**** Dataset content ****
Lemma dijkstra_loop_view (fuel : nat) :
  forall q st out, dijkstra_loop fuel s e speed q st = Returned out ->
                   ending s e (same st) out.
Proof.
  induction fuel as [|fuel IH]; intros q st out H; cbn [dijkstra_loop] in H;
    [discriminate|].
  destruct (sort_by _ q) as [|cur rest];
    [injection H as <-; apply ending_not_found; reflexivity|].
  destruct (_ || _); [injection H as <-; apply ending_not_found; reflexivity|].
  destruct (pos_eqb cur e).
  - destruct (reconstructPath _ e); [|discriminate]. injection H as <-.
    apply ending_found. unfold same. rewrite view_pause, view_visit. reflexivity.
  - apply IH in H. eapply ending_trans; [|exact H].
    unfold same. rewrite view_dijkstra_relax, view_pause, view_visit. reflexivity.
Qed.

Lemma astar_loop_view (fuel : nat) :
  forall q st out, astar_loop fuel s e speed q st = Returned out ->
                   ending s e (same st) out.
Proof.
  induction fuel as [|fuel IH]; intros q st out H; cbn [astar_loop] in H;
    [discriminate|].
  destruct (sort_by _ q) as [|cur rest];
    [injection H as <-; apply ending_not_found; reflexivity|].
  destruct (isWall _); [apply IH in H; assumption|].
  destruct (pos_eqb cur e).
  - destruct (reconstructPath _ e); [|discriminate]. injection H as <-.
    apply ending_found. unfold same. rewrite view_pause, view_visit. reflexivity.
  - match type of H with context [fold_left ?f ?l ?a] =>
      pose proof (view_astar_relax cur e l a) as Ht; destruct (fold_left f l a) as [st2 q2]
    end.
    apply IH in H. eapply ending_trans; [|exact H].
    unfold same. cbn [fst] in Ht. rewrite Ht, view_pause, view_visit. reflexivity.
Qed.

Lemma greedy_loop_view (fuel : nat) :
  forall q st out, greedy_loop fuel s e speed q st = Returned out ->
                   ending s e (same st) out.
Proof.
  induction fuel as [|fuel IH]; intros q st out H; cbn [greedy_loop] in H;
    [discriminate|].
  destruct (sort_by _ q) as [|cur rest];
    [injection H as <-; apply ending_not_found; reflexivity|].
  destruct (_ || _); [apply IH in H; assumption|].
  destruct (pos_eqb cur e).
  - destruct (reconstructPath _ e); [|discriminate]. injection H as <-.
    apply ending_found. unfold same. rewrite view_pause, view_visit. reflexivity.
  - match type of H with context [fold_left ?f ?l ?a] =>
      pose proof (view_greedy_discover cur e l a) as Ht; destruct (fold_left f l a) as [st2 q2]
    end.
    apply IH in H. eapply ending_trans; [|exact H].
    unfold same. cbn [fst] in Ht. rewrite Ht, view_pause, view_visit. reflexivity.
Qed.

Lemma bfs_loop_view (fuel : nat) :
  forall q st out, bfs_loop fuel s e speed q st = Returned out ->
                   ending s e (same st) out.
Proof.
  induction fuel as [|fuel IH]; intros q st out H; cbn [bfs_loop] in H;
    [discriminate|].
  destruct q as [|cur rest]; [injection H as <-; apply ending_not_found; reflexivity|].
  destruct (pos_eqb cur e).
  - destruct (reconstructPath _ e); [|discriminate]. injection H as <-.
    apply ending_found. unfold same. rewrite view_pause. reflexivity.
  - match type of H with context [fold_left ?f ?l ?a] =>
      pose proof (view_bfs_discover cur l a) as Ht; destruct (fold_left f l a) as [st2 q2]
    end.
    apply IH in H. eapply ending_trans; [|exact H].
    unfold same. cbn [fst] in Ht. rewrite Ht, view_pause. reflexivity.
Qed.

Lemma dfs_neighbors_view (rec : pos -> state -> outcome (state * bool)) :
  (forall nb st st' b, rec nb st = Returned (st', b) -> same st st') ->
  forall nbs cur st st' b,
    dfs_neighbors rec cur nbs st = Returned (st', b) -> same st st'.
Proof.
  intros Hrec nbs; induction nbs as [|nb nbs IH]; intros cur st st' b H;
    cbn [dfs_neighbors] in H.
  - injection H as <- _. reflexivity.
  - destruct (_ && _); [|apply (IH _ _ _ _ H)].
    destruct (rec nb _) as [[st1 [|]]| |] eqn:E; try discriminate.
    + injection H as <- _. apply Hrec in E. unfold same in *.
      rewrite E. cbn [with_grid st_grid]. apply view_upd. auto.
    + apply Hrec in E. apply IH in H. unfold same in *.
      rewrite H, E. cbn [with_grid st_grid]. apply view_upd. auto.
Qed.

Lemma dfsRecursive_view (fuel : nat) :
  forall cur st st' b,
    dfsRecursive fuel e speed cur st = Returned (st', b) -> same st st'.
Proof.
  induction fuel as [|fuel IH]; intros cur st st' b H; cbn [dfsRecursive] in H;
    [discriminate|].
  destruct (_ || _); [injection H as <- _; reflexivity|].
  assert (Hv : forall x, same st (if negb (pos_eqb cur e)
                                  then emit (Sleep x) (visit cur st) else visit cur st)).
  { intros x. unfold same. destruct (negb _); cbn [emit st_grid]; apply view_visit. }
  destruct (pos_eqb cur e).
  - injection H as <- _. exact (Hv (inject_Z (101 - speed))).
  - apply (dfs_neighbors_view _ IH) in H. unfold same in *. rewrite H.
    exact (Hv (inject_Z (101 - speed))).
Qed.

Lemma bidi_half_view (dedup : bool) (me other : side) (st : state) :
  match bidi_half dedup s e speed me other st with
  | Meet _ st' => same st st'
  | Continue _ st' => same st st'
  end.
Proof.
  unfold bidi_half. destruct (sd_queue me) as [|cur rest]; [reflexivity|].
  match goal with |- context [set_has ?k ?v] => destruct (set_has k v) end.
  all: unfold same; destruct (dedup && includes _ cur);
       destruct (negb (pos_eqb cur s) && negb (pos_eqb cur e));
       cbn [st_grid emit push_visited with_grid]; apply view_upd; auto.
Qed.

Lemma bidi_loop_view (fuel : nat) :
  forall ss es st m ss' es' st',
  bidi_loop fuel s e speed ss es st = Returned (m, ss', es', st') -> same st st'.
Proof.
  induction fuel as [|fuel IH]; intros ss es st m ss' es' st' H; cbn [bidi_loop] in H;
    [discriminate|].
  assert (Hstep :
    match bidi_half false s e speed ss es st with
    | Meet m0 st1 => Returned (Some m0, ss, es, st1)
    | Continue ss1 st1 =>
        match bidi_half true s e speed es ss1 st1 with
        | Meet m0 st2 => Returned (Some m0, ss1, es, st2)
        | Continue es1 st2 => bidi_loop fuel s e speed ss1 es1 st2
        end
    end = Returned (m, ss', es', st') -> same st st').
  { clear H. intros H.
    pose proof (bidi_half_view false ss es st) as H1.
    destruct (bidi_half false s e speed ss es st) as [m0 st1 | ss1 st1].
    - injection H as _ _ _ <-. assumption.
    - pose proof (bidi_half_view true es ss1 st1) as H2.
      destruct (bidi_half true s e speed es ss1 st1) as [m0 st2 | es1 st2].
      + injection H as _ _ _ <-. unfold same in *. congruence.
      + apply IH in H. unfold same in *. congruence. }
  destruct (sd_queue ss), (sd_queue es); try (apply Hstep; assumption).
  injection H as _ _ _ <-. reflexivity.
Qed.

End Loops.

Hypothesis keeps_isPath_false : keeps (set_isPath false).

(** Every run ends on a store with the view of the grid it was given. *)
Lemma algorithms_view (a : Algorithm) (g : Grid) (s e : pos) (speed : Z)
      (out : state * AlgorithmResult) :
  algorithms a g s e speed = Returned out ->
  ending s e (fun st0 => view (st_grid st0) = view g) out.
Proof.
  assert (Hw : forall (P P' : state -> Prop) o,
             (forall st, P st -> P' st) -> ending s e P o -> ending s e P' o).
  { intros P P' o Hi [st0 [H0 Ho]]. exists st0. split; [apply Hi; assumption | assumption]. }
  intros H. destruct a; cbn [algorithms] in H.
  - unfold dijkstra, resolve in H.
    destruct (grid_get _ s); [|discriminate]. destruct (grid_get _ e); [|discriminate].
    apply dijkstra_loop_view in H. revert H. apply Hw. intros st ->.
    cbn [st_grid]. rewrite view_upd by auto. apply view_reset.
    intros n. unfold dijkstra_reset.
    rewrite keeps_isPath_false, keeps_isVisited, keeps_previousNode, keeps_distance.
    reflexivity.
  - unfold astar, resolve in H.
    destruct (grid_get _ s); [|discriminate]. destruct (grid_get _ e); [|discriminate].
    apply astar_loop_view in H. revert H. apply Hw. intros st ->.
    cbn [st_grid]. rewrite !view_upd by auto. apply view_reset.
    intros n. unfold astar_reset.
    rewrite keeps_isPath_false, keeps_isVisited, keeps_previousNode, keeps_heuristic,
      keeps_distance.
    reflexivity.
  - unfold bfs, resolve in H.
    destruct (grid_get _ s); [|discriminate]. destruct (grid_get _ e); [|discriminate].
    apply bfs_loop_view in H. revert H. apply Hw. intros st ->.
    cbn [st_grid]. rewrite !view_upd by auto. apply view_reset.
    intros n. unfold bfs_reset.
    rewrite keeps_isPath_false, keeps_isVisited, keeps_previousNode, keeps_distance.
    reflexivity.
  - unfold dfs, resolve in H.
    destruct (grid_get _ s); [|discriminate]. destruct (grid_get _ e); [|discriminate].
    destruct (dfsRecursive _ e speed s _) as [[st [|]]| |] eqn:E; try discriminate.
    all: apply dfsRecursive_view in E; cbn [st_grid] in E.
    all: assert (Hv : view (st_grid st) = view g)
      by (rewrite E; apply view_reset; intros n; unfold dfs_reset;
          rewrite keeps_previousNode, keeps_isPath_false, keeps_isVisited; reflexivity).
    + destruct (reconstructPath _ e) as [p|]; [|discriminate]. injection H as <-.
      exists st. split; [assumption | right; exists p; reflexivity].
    + injection H as <-. exists st. split; [assumption | left; reflexivity].
  - unfold greedy, resolve in H.
    destruct (grid_get _ s); [|discriminate]. destruct (grid_get _ e); [|discriminate].
    apply greedy_loop_view in H. revert H. apply Hw. intros st ->.
    cbn [st_grid]. rewrite !view_upd by auto. apply view_reset.
    intros n. unfold greedy_reset.
    rewrite keeps_isPath_false, keeps_isVisited, keeps_previousNode, keeps_heuristic.
    reflexivity.
  - unfold bidirectional, resolve in H.
    destruct (grid_get _ s); [|discriminate]. destruct (grid_get _ e); [|discriminate].
    destruct (bidi_loop _ s e speed _ _ _) as [[[[m ss'] es'] st]| |] eqn:E; try discriminate.
    apply bidi_loop_view in E; cbn [st_grid] in E.
    assert (Hv : view (st_grid st) = view g)
      by (rewrite E; apply view_reset; intros n; unfold bidi_reset;
          rewrite keeps_previousNode, keeps_isPath_false, keeps_isVisited; reflexivity).
    destruct m as [m|].
    + destruct (reconstructBidirectionalPath _ _ _ _) as [p|]; [|discriminate].
      injection H as <-. exists st. split; [assumption | right; exists p; reflexivity].
    + injection H as <-. exists st. split; [assumption | left; reflexivity].
Qed.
****
Where a line of the records has the string "Continue", return that line.

  | Continue _ st' => same st st'
    | Continue ss1 st1 =>
        | Continue es1 st2 => bidi_loop fuel s e speed ss1 es1 st2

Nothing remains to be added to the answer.